A poison may also be identified by its odor. This carries a -15% penalty. Furthermore, if it is an ingested or contact poison, there is a 10% chance that the Assassin will be affected by the poison, though at half strength (i.e., no effect if the saving throw is successful, and if it’s not, normal save damage is applied).
Taste is a fairly reliable, if dangerous, method of identifying a poison. It carries a -5% penalty. After dabbing a tiny bit on his tongue, the Assassin spits it out. There is still a chance that the poison will affect the Assassin: 25% for injected poison, 75% for ingested, and 100% for contact. The poison’s effects, if any, are half strength (see above).
The most certain way of identifying a poison is by its symptom (no penalty on the attempt). The drawback of this method is of course that you need a poisoned character to examine.
- An Assassin with Healing, Herbalism, Poison Use, Toxicology, or Venom Handling proficiency gets a +5% identification bonus because of his knowledge of toxins (these bonuses are cumulative).
- Assassins are generally feared and shunned. Therefore an Assassin suffers a -4 reaction penalty with non-evil NPCs who are aware of his profession.

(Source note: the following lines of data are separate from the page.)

(* ===== verification/ReconcileCorrect.v ===== *)
(** Correctness of the reconciler of [Reconcile] against the contract of
    [Contract]: a run converges within its three passes, although
    classification writes are only flushed by the next pass and deleting a
    link may take routes with it; intents never go back in time. *)

From S2P Require Import Prelude Netip Topology Sid Registry Resource Reconcile Contract MemDataplane.

(** ** Rendering as a fold *)

Lemma put_all_ok {A} (f : A → result render_error Resource) m l rs :
  f <$> l = Ok <$> rs → put_all f m l = Ok (foldl put m rs).
Proof.
  unfold put_all. revert m rs. induction l as [|a l IH]; intros m [|r rs] Hl; [done|done|done|].
  cbn in Hl. injection Hl as Hf Hl. simpl. rewrite Hf. simpl. by apply IH.
Qed.

Lemma RenderFIB_ok f rs : fib_resources f = Ok <$> rs → RenderFIB f = Ok (foldl put ∅ rs).
Proof.
  unfold fib_resources, RenderFIB. intros Hf.
  repeat match goal with
  | H : _ ++ _ = _ <$> _ |- _ => symmetry in H; apply fmap_app_inv in H as (?rs & ?rs & ?Hl & H & ->)
  end.
  rewrite (put_all_ok _ _ _ _ Hl). cbn [mbind result_bind]. rewrite (put_all_ok _ _ _ _ Hl0). cbn [mbind result_bind].
  rewrite (put_all_ok _ _ _ _ Hl1). cbn [mbind result_bind]. rewrite (put_all_ok _ _ _ _ Hl2). cbn [mbind result_bind].
  rewrite (put_all_ok _ _ _ _ Hl3). cbn [mbind result_bind]. rewrite (put_all_ok _ _ _ _ Hl4). cbn [mbind result_bind].
  rewrite (put_all_ok _ _ _ _ Hf). by rewrite !foldl_app.
Qed.

Lemma puts_lookup rs m key r : foldl put m rs !! key = Some r → (r ∈ rs ∧ rkey r = key) ∨ m !! key = Some r.
Proof.
  revert m. induction rs as [|r0 rs IH]; intros m Hr; simpl in Hr; [by right|].
  destruct (IH _ Hr) as [[? ?]|Hm]; [left; split; [by right|done]|].
  unfold put in Hm. apply lookup_insert_Some in Hm as [[<- ->]|[_ ?]]; [left; split; [by left|done]|by right].
Qed.

Lemma puts_is_Some rs m key : is_Some (m !! key) ∨ (∃ r, r ∈ rs ∧ rkey r = key) → is_Some (foldl put m rs !! key).
Proof.
  revert m. induction rs as [|r0 rs IH]; intros m; simpl.
  - intros [?|(r & Hr%not_elem_of_nil & _)]; done.
  - intros Hor. apply IH. destruct (decide (rkey r0 = key)) as [<-|Hne].
    { left. unfold put. rewrite lookup_insert_eq. eauto. }
    destruct Hor as [Hm|(r & [->|Hr]%elem_of_cons & Hk)]; [|done|right; eauto].
    left. unfold put. by rewrite lookup_insert_ne.
Qed.

(** A map of resources by key that holds exactly the objects of a view. *)
Record keyed (V : view) (C : resources) : Prop := {
  ky_in : ∀ key r, C !! key = Some r → V (rkid r) = Some r ∧ rkey r = key;
  ky_all : ∀ k r, V k = Some r → is_Some (C !! rkey r);
}.

Lemma keyed_puts V rs :
  (∀ k r, V k = Some r → rkid r = k) → (∀ r, r ∈ rs ↔ V (rkid r) = Some r) → keyed V (foldl put ∅ rs).
Proof.
  intros Hkid Hrs. split.
  - intros key r [[Hr Hk]|He%lookup_empty_Some]%puts_lookup; [|done]. by rewrite <-Hrs.
  - intros k r Hr. apply puts_is_Some. right. exists r. split; [|done]. apply Hrs. by rewrite (Hkid _ _ Hr).
Qed.

(** ** The difference *)

Section diff.
Context `{RangeOrder}.

Lemma elem_of_keyDifference {A B} (m1 : gmap string A) (m2 : gmap string B) k :
  k ∈ keyDifference m1 m2 ↔ is_Some (m1 !! k) ∧ m2 !! k = None.
Proof.
  unfold keyDifference. rewrite list_elem_of_filter, list_elem_of_fmap. split.
  - intros [Hn ([k' a] & -> & Ha)]. apply elem_of_range_map in Ha. eauto.
  - intros [[a Ha] Hn]. split; [done|]. exists (k, a). split; [done|]. by apply elem_of_range_map.
Qed.

Lemma NoDup_keyDifference {A B} (m1 : gmap string A) (m2 : gmap string B) : NoDup (keyDifference m1 m2).
Proof. apply list.NoDup_filter, NoDup_range_map_fst. Qed.

(** The resources under a list of keys. *)
Lemma elem_of_at_keys (m : resources) (ks : list string) r :
  (∀ key r, m !! key = Some r → rkey r = key) →
  r ∈ omap (λ k, m !! k) ks ↔ rkey r ∈ ks ∧ m !! rkey r = Some r.
Proof.
  intros Hm. rewrite list_elem_of_omap. split.
  - intros (k & Hk & Hr). by rewrite (Hm _ _ Hr).
  - intros [? ?]. eauto.
Qed.

Lemma NoDup_at_keys (m : resources) (ks : list string) :
  (∀ key r, m !! key = Some r → rkey r = key) → NoDup ks → NoDup (rkey <$> omap (λ k, m !! k) ks).
Proof.
  intros Hm. induction 1 as [|k ks Hk Hnd IH]; simpl; [constructor|].
  destruct (m !! k) as [r|] eqn:Hr; [|done]. simpl. constructor; [|done].
  rewrite (Hm _ _ Hr), list_elem_of_fmap. intros (r' & Hkr & (k' & Hk' & Hr')%list_elem_of_omap).
  by rewrite (Hm _ _ Hr') in Hkr; subst.
Qed.

Lemma elem_of_Remove (C des : resources) r :
  (∀ key r, C !! key = Some r → rkey r = key) →
  r ∈ d_Remove (Diff C des) ↔ C !! rkey r = Some r ∧ des !! rkey r = None.
Proof. intros HC. unfold Diff, d_Remove. simpl. rewrite elem_of_at_keys, elem_of_keyDifference by done. naive_solver. Qed.

Lemma elem_of_Add (C des : resources) r :
  (∀ key r, des !! key = Some r → rkey r = key) →
  r ∈ d_Add (Diff C des) ↔ des !! rkey r = Some r ∧ C !! rkey r = None.
Proof. intros HC. unfold Diff, d_Add. simpl. rewrite elem_of_at_keys, elem_of_keyDifference by done. naive_solver. Qed.

Lemma NoDup_Remove (C des : resources) :
  (∀ key r, C !! key = Some r → rkey r = key) → NoDup (rkey <$> d_Remove (Diff C des)).
Proof. intros HC. apply NoDup_at_keys; [done|apply NoDup_keyDifference]. Qed.

Lemma NoDup_Add (C des : resources) :
  (∀ key r, des !! key = Some r → rkey r = key) → NoDup (rkey <$> d_Add (Diff C des)).
Proof. intros HC. apply NoDup_at_keys; [done|apply NoDup_keyDifference]. Qed.
End diff.

(** ** The order of a pass *)

Lemma elem_of_by_kinds kinds rs r : r ∈ by_kinds kinds rs ↔ r ∈ rs ∧ rkind r ∈ kinds.
Proof.
  unfold by_kinds. rewrite list_elem_of_bind. setoid_rewrite list_elem_of_filter. naive_solver.
Qed.

Lemma rkind_cases r ks : ks = remove_kinds ∨ ks = add_kinds → rkind r ∈ ks.
Proof. intros [-> | ->]; destruct r; unfold rkind, remove_kinds, add_kinds; simpl; set_solver. Qed.

(** The order of the kinds carries over to the resources. *)
Lemma by_kinds_sorted (R : Kind → Kind → Prop) kinds rs :
  (∀ k, R k k) → StronglySorted R kinds → StronglySorted (λ r1 r2, R (rkind r1) (rkind r2)) (by_kinds kinds rs).
Proof.
  intros Hrefl. unfold by_kinds. induction 1 as [|k kinds Hs IH Hall]; simpl; [constructor|].
  apply StronglySorted_app_2; [| |exact IH].
  - intros r1 r2 [-> _]%list_elem_of_filter (k2 & [<- _]%list_elem_of_filter & Hk2)%list_elem_of_bind.
    rewrite list.Forall_forall in Hall. by apply Hall.
  - assert (∀ r, r ∈ filter (λ r, rkind r = k) rs → rkind r = k) as Hk by (intros r; rewrite list_elem_of_filter; tauto).
    revert Hk. generalize (filter (λ r, rkind r = k) rs) as l. induction l as [|r l IHl]; intros Hk; constructor.
    + apply IHl. intros r' Hr'. apply Hk. by right.
    + apply list.Forall_forall. intros r' Hr'. rewrite (Hk r), (Hk r') by (by constructor). apply Hrefl.
Qed.

Lemma NoDup_by_kinds {B} (f : Resource → B) kinds rs : NoDup kinds → NoDup (f <$> rs) → NoDup (f <$> by_kinds kinds rs).
Proof.
  intros Hk Hrs. unfold by_kinds. induction Hk as [|k kinds Hnin Hk IH]; simpl; [constructor|].
  rewrite fmap_app. apply list.NoDup_app. split_and!; [|intros b|exact IH].
  - clear -Hrs. induction rs as [|r rs IHr]; [constructor|]. simpl in Hrs. apply list.NoDup_cons in Hrs as [Hr Hrs].
    rewrite filter_cons. destruct (decide _); [|by apply IHr]. simpl. constructor; [|by apply IHr].
    intros (r' & Hf & [_ Hr']%list_elem_of_filter)%list_elem_of_fmap. apply Hr. rewrite Hf. by apply list_elem_of_fmap_2.
  - intros (r1 & -> & [Hk1 Hr1]%list_elem_of_filter)%list_elem_of_fmap (r2 & Hf & Hr2)%list_elem_of_fmap.
    apply list_elem_of_bind in Hr2 as (k2 & [Hk2 Hr2]%list_elem_of_filter & Hin).
    assert (r1 = r2) as ->. 2: congruence.
    apply list_elem_of_lookup in Hr1 as [i Hi]. apply list_elem_of_lookup in Hr2 as [j Hj].
    assert (i = j) as ->; [|congruence].
    eapply NoDup_lookup; [exact Hrs|rewrite list_lookup_fmap, Hi; done|rewrite list_lookup_fmap, Hj; simpl; by rewrite Hf].
Qed.

(** ** Removals *)

(** The order of removal: a resource that is removed later is untouched by the
    earlier removals. *)
Definition remove_rank (k : Kind) : nat :=
  match k with KindXFRM => 1 | KindVRF => 2 | _ => 0 end.

Definition removed_first (r1 r2 : Resource) : Prop := (remove_rank (rkind r1) ≤ remove_rank (rkind r2))%nat.

Lemma removed_first_untouched r1 r2 o : removed_first r1 r2 → after_removal r1 r2 o → o = Some r2.
Proof.
  unfold removed_first, after_removal. destruct o as [r'|].
  - intros Hr [->|(_ & _ & v & x & -> & -> & _)]; [done|]. simpl in Hr. lia.
  - intros Hr [H1 H2]. destruct r1, r2; simpl in *; try done; lia.
Qed.

(** What is left of an entry [r0] after the removal of a list. *)
Definition left_of (L : list Resource) (r0 : Resource) (o : option Resource) : Prop :=
  match o with
  | Some r' => r' = r0 ∨
      (rkey r' = rkey r0 ∧ rkid r' = rkid r0 ∧
       ∃ v x, RVRF v ∈ L ∧ r0 = RXFRM x ∧ xfrm_MasterVRF x = vrf_Name v ∧ xfrm_MasterVRF x ≠ ""%string)
  | None => (∃ r, r ∈ L ∧ is_link r = true) ∧ is_dependent r0 = true
  end.

Lemma left_of_cons r L r0 o o' :
  after_removal r r0 o → match o with Some r1 => left_of L r1 o' | None => o' = None end →
  left_of (r :: L) r0 o'.
Proof.
  unfold after_removal, left_of. destruct o as [r1|].
  - intros [->|(Hk1 & Hi1 & v & x & -> & -> & Hm)].
    + destruct o' as [r2|]; [|intros [(r' & ? & ?) ?]; split; [exists r'; split; [by right|done]|done]].
      intros [->|(? & ? & v & x & ? & ?)]; [by left|right]. split_and!; [done..|]. exists v, x. split; [by right|done].
    + destruct o' as [r2|].
      * intros Hr2. right. split_and!; [destruct Hr2 as [->|(-> & _)]; done|destruct Hr2 as [->|(_ & -> & _)]; done|].
        exists v, x. split; [by left|]. by split.
      * intros [_ Hd]. destruct r1; done.
  - intros [? ?] ->. split; [|done]. exists r. split; [by left|done].
Qed.

Section contract.
Context `{RangeOrder} {D : Type} `{DataplaneContract D}.
Implicit Types d : D.

Lemma removes L d :
  dp_ok d → NoDup (rkid <$> L) → StronglySorted removed_first L →
  (∀ r, r ∈ L → is_class r = false ∧ dp_view d (rkid r) = Some r) →
  let d' := foldl run_op d (remove_op <$> L) in
  dp_ok d' ∧ dp_queue d' = dp_queue d ∧ (∀ r, r ∈ L → dp_view d' (rkid r) = None) ∧
  ∀ k, k ∉ rkid <$> L → match dp_view d k with
                        | Some r0 => left_of L r0 (dp_view d' k)
                        | None => dp_view d' k = None
                        end.
Proof.
  intros Hok Hnd Hs. revert d Hok. induction L as [|r L IH]; intros d Hok HL d'.
  { split_and!; [done..|set_solver|]. intros k _. subst d'. simpl. destruct (dp_view d k); [by left|done]. }
  simpl in Hnd. apply list.NoDup_cons in Hnd as [Hr Hnd]. apply StronglySorted_inv in Hs as [Hs Hall].
  destruct (HL r) as [Hc Hv]; [by left|]. destruct (dp_remove d r Hok Hc Hv) as (Hok1 & Hq1 & Hn1 & Hk1).
  set (d1 := run_op d (remove_op r)) in *.
  assert (∀ r', r' ∈ L → rkid r' ≠ rkid r) as Hne by (intros r' Hr' He; apply Hr; rewrite <-He; by apply list_elem_of_fmap_2).
  destruct (IH Hnd Hs d1 Hok1) as (Hok' & Hq' & Hn' & Hk').
  { intros r' Hr'. destruct (HL r') as [Hc' Hv']; [by right|]. split; [done|]. specialize (Hk1 (rkid r') (Hne _ Hr')).
    rewrite Hv' in Hk1. rewrite list.Forall_forall in Hall. by apply (removed_first_untouched r); [apply Hall|]. }
  fold d' in Hok', Hq', Hn', Hk'. split_and!; [done|by etrans; [exact Hq'|exact Hq1]| |].
  - intros r' [->|Hr']%elem_of_cons; [|by apply Hn'].
    specialize (Hk' (rkid r)). rewrite Hn1 in Hk'. apply Hk'. intros (r' & He & Hr')%list_elem_of_fmap. by apply (Hne r').
  - intros k Hk. simpl in Hk. apply not_elem_of_cons in Hk as [Hkr Hk]. specialize (Hk' k Hk). specialize (Hk1 k Hkr).
    destruct (dp_view d k) as [r0|].
    + apply (left_of_cons r L r0 (dp_view d1 k)); [done|]. by destruct (dp_view d1 k).
    + by rewrite Hk1 in Hk'.
Qed.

- The assassin’s main drawback is the unlawfulness of his trade in most locations. If found out as an assassin and captured, he can expect no mercy from the law. If an assassin is identified but not captured, a bounty of 1d100 x10gp will be placed on his head.
- The patron also translates into the assassin’s hindrance, as the assassin must perform at least three assassinations for the patron in a given year. When a assassin agrees to a job, he must concentrate on that job until he gets it done. Otherwise, he may find himself the object of a bounty hunter who has been hired to cancel his contract.
- Because of the time they spend on weapons and poisons, Rogue assassins advance more slowly in thieves’ skills than other members of their class. They receive only 2/3 the normal number of discretionary points to spend at each level (round doan). Thus a Thief assassin gains 40 points at 1st level and 20 points each level after that, and a Bard assassin would gain 13 points at 1st level and 10 points each level after that.